#### PROBLEM TO WORK ON
Each time a line of the listing holds "heap", copy that line.

#### RECORDS
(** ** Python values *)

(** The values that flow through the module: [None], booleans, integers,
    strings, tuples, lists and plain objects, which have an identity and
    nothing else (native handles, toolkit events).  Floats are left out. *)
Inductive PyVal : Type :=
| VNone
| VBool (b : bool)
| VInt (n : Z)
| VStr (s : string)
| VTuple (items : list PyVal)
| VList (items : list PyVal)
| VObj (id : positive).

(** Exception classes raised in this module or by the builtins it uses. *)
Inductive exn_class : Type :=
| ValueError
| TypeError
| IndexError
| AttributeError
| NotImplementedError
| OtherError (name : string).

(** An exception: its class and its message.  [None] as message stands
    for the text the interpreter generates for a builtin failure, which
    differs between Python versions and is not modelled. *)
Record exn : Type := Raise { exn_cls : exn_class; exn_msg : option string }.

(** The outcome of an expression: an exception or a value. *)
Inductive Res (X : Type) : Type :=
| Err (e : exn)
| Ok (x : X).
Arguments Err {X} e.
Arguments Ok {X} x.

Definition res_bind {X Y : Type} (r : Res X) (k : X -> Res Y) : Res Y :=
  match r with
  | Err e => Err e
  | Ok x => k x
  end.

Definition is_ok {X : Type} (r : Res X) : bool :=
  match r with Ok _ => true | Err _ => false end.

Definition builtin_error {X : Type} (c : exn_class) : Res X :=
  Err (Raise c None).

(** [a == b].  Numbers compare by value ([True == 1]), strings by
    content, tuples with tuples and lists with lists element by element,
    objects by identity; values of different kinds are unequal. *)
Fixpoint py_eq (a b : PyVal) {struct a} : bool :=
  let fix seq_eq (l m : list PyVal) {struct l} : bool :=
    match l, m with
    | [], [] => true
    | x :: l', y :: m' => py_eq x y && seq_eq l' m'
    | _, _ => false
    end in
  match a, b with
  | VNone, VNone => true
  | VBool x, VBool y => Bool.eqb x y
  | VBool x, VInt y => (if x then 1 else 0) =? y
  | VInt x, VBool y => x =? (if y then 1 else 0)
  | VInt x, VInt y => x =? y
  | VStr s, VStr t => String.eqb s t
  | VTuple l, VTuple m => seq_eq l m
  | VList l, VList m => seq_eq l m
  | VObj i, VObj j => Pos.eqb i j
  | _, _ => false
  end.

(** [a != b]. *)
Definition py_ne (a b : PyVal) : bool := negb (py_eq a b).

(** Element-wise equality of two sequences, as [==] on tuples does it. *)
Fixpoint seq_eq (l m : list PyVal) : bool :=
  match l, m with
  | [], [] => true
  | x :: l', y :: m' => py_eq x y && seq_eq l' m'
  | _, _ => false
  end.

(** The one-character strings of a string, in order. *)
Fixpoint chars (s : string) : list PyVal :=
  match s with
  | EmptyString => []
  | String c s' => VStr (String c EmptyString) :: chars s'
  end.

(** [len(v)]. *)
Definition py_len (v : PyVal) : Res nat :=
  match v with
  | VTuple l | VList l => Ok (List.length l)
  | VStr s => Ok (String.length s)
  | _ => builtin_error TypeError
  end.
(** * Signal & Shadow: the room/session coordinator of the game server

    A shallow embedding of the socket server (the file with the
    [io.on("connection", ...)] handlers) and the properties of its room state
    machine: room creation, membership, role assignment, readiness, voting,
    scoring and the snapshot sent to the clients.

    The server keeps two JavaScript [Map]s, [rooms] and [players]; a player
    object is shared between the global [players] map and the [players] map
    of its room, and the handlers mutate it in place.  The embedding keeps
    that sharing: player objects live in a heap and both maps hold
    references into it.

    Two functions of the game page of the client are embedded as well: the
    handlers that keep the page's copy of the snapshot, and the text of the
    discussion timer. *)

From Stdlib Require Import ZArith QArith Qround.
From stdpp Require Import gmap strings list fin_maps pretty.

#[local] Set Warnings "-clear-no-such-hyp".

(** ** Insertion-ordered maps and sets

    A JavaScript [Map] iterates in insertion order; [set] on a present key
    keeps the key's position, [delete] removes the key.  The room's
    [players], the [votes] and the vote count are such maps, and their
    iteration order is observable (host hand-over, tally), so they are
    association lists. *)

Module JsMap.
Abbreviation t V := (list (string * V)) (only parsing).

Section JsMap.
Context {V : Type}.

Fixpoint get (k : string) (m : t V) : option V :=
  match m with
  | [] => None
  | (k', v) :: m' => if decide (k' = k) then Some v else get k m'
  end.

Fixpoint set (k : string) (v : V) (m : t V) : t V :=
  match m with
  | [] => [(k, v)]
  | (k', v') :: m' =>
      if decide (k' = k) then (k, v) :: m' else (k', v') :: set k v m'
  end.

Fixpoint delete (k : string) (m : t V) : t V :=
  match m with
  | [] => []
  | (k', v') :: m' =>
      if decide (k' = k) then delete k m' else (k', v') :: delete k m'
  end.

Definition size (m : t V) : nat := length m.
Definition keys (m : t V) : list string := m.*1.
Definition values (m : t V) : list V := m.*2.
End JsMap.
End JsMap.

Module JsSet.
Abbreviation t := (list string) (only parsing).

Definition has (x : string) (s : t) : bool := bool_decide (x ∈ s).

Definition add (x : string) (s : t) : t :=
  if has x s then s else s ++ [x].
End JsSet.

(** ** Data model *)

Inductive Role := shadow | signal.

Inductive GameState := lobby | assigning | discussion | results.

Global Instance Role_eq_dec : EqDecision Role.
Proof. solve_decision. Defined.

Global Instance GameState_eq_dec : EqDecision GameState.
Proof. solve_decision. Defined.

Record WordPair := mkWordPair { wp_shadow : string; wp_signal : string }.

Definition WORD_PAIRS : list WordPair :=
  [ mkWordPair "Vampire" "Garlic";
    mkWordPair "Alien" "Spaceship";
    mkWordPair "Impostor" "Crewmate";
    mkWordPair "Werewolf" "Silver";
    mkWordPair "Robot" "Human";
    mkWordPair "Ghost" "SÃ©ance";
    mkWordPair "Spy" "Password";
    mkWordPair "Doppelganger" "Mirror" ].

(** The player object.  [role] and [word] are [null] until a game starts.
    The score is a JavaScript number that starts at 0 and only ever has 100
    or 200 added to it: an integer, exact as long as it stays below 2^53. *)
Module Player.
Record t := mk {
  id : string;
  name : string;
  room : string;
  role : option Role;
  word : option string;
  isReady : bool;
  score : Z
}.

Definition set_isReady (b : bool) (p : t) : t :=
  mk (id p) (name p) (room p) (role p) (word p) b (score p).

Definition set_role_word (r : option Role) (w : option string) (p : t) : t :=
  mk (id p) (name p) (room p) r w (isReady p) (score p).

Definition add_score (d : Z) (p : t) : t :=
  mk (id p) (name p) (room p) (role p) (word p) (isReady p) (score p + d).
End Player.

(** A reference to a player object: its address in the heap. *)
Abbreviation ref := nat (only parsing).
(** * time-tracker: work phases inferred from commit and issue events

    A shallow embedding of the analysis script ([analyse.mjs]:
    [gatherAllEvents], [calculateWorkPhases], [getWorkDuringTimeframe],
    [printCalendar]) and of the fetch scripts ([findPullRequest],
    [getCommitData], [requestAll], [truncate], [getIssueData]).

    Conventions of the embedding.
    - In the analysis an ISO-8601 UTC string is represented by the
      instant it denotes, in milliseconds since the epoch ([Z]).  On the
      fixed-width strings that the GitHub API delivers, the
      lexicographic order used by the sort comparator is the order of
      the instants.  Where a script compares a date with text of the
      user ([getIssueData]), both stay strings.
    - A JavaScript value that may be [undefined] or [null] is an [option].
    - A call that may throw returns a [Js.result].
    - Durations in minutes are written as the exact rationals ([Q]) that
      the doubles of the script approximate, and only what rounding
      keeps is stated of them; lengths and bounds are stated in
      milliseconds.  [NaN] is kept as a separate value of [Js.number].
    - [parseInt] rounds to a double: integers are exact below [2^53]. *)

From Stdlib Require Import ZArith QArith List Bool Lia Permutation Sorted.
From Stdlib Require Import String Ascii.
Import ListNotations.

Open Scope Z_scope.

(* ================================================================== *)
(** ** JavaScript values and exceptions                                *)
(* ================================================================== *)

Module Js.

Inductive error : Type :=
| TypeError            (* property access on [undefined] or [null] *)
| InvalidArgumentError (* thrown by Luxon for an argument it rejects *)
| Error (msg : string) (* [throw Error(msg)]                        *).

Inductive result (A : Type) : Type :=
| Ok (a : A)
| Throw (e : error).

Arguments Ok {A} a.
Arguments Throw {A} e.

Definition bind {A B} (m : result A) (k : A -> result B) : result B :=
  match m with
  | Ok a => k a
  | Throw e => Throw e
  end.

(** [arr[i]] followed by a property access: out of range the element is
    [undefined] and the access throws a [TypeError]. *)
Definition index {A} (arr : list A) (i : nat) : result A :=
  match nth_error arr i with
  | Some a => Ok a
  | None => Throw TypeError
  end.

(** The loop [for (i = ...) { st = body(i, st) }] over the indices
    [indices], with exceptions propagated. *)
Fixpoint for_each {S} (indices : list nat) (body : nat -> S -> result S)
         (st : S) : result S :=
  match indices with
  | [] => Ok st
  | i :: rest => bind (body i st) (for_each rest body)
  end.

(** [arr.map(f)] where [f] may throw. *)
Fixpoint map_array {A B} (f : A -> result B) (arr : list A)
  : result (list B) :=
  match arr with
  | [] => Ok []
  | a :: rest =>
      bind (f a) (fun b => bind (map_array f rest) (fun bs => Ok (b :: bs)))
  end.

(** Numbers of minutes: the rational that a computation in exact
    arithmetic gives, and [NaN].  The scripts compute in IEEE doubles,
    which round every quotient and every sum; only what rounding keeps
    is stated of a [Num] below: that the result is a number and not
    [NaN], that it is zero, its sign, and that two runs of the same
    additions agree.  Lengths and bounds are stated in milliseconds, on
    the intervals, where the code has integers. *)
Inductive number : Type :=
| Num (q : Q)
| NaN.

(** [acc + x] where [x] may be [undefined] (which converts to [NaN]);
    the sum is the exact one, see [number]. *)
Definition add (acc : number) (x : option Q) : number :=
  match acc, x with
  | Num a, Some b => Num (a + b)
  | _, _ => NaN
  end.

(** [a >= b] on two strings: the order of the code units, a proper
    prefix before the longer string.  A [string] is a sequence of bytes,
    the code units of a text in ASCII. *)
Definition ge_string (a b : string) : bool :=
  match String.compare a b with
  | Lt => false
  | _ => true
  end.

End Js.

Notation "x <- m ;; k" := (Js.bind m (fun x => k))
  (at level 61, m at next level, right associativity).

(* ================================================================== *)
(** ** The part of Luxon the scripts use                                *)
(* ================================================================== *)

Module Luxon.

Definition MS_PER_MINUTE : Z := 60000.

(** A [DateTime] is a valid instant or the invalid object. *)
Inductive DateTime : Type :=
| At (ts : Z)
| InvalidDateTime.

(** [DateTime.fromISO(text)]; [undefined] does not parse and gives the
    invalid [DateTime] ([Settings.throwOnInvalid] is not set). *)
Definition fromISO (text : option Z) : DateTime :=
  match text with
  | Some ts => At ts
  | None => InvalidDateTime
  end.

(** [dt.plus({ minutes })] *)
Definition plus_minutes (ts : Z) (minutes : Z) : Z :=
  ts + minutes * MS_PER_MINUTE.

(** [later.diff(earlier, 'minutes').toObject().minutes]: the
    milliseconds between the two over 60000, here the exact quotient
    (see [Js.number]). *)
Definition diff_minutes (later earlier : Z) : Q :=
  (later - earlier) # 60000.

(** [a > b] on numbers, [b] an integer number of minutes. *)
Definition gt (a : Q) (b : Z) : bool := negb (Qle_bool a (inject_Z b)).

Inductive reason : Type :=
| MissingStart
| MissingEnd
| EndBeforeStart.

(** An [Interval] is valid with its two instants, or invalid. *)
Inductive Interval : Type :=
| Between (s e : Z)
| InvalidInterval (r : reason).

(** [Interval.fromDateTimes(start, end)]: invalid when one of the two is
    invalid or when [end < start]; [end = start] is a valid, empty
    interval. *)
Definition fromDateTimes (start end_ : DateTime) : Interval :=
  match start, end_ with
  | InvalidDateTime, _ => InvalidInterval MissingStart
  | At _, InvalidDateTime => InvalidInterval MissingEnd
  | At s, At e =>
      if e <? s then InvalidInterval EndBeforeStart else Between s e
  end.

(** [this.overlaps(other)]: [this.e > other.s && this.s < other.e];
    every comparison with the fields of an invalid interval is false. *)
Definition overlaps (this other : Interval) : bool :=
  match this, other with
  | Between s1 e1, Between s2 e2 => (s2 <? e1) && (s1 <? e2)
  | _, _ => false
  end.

#### ANSWER SPACE
    that sharing: player objects live in a heap and both maps hold
(** A reference to a player object: its address in the heap. *)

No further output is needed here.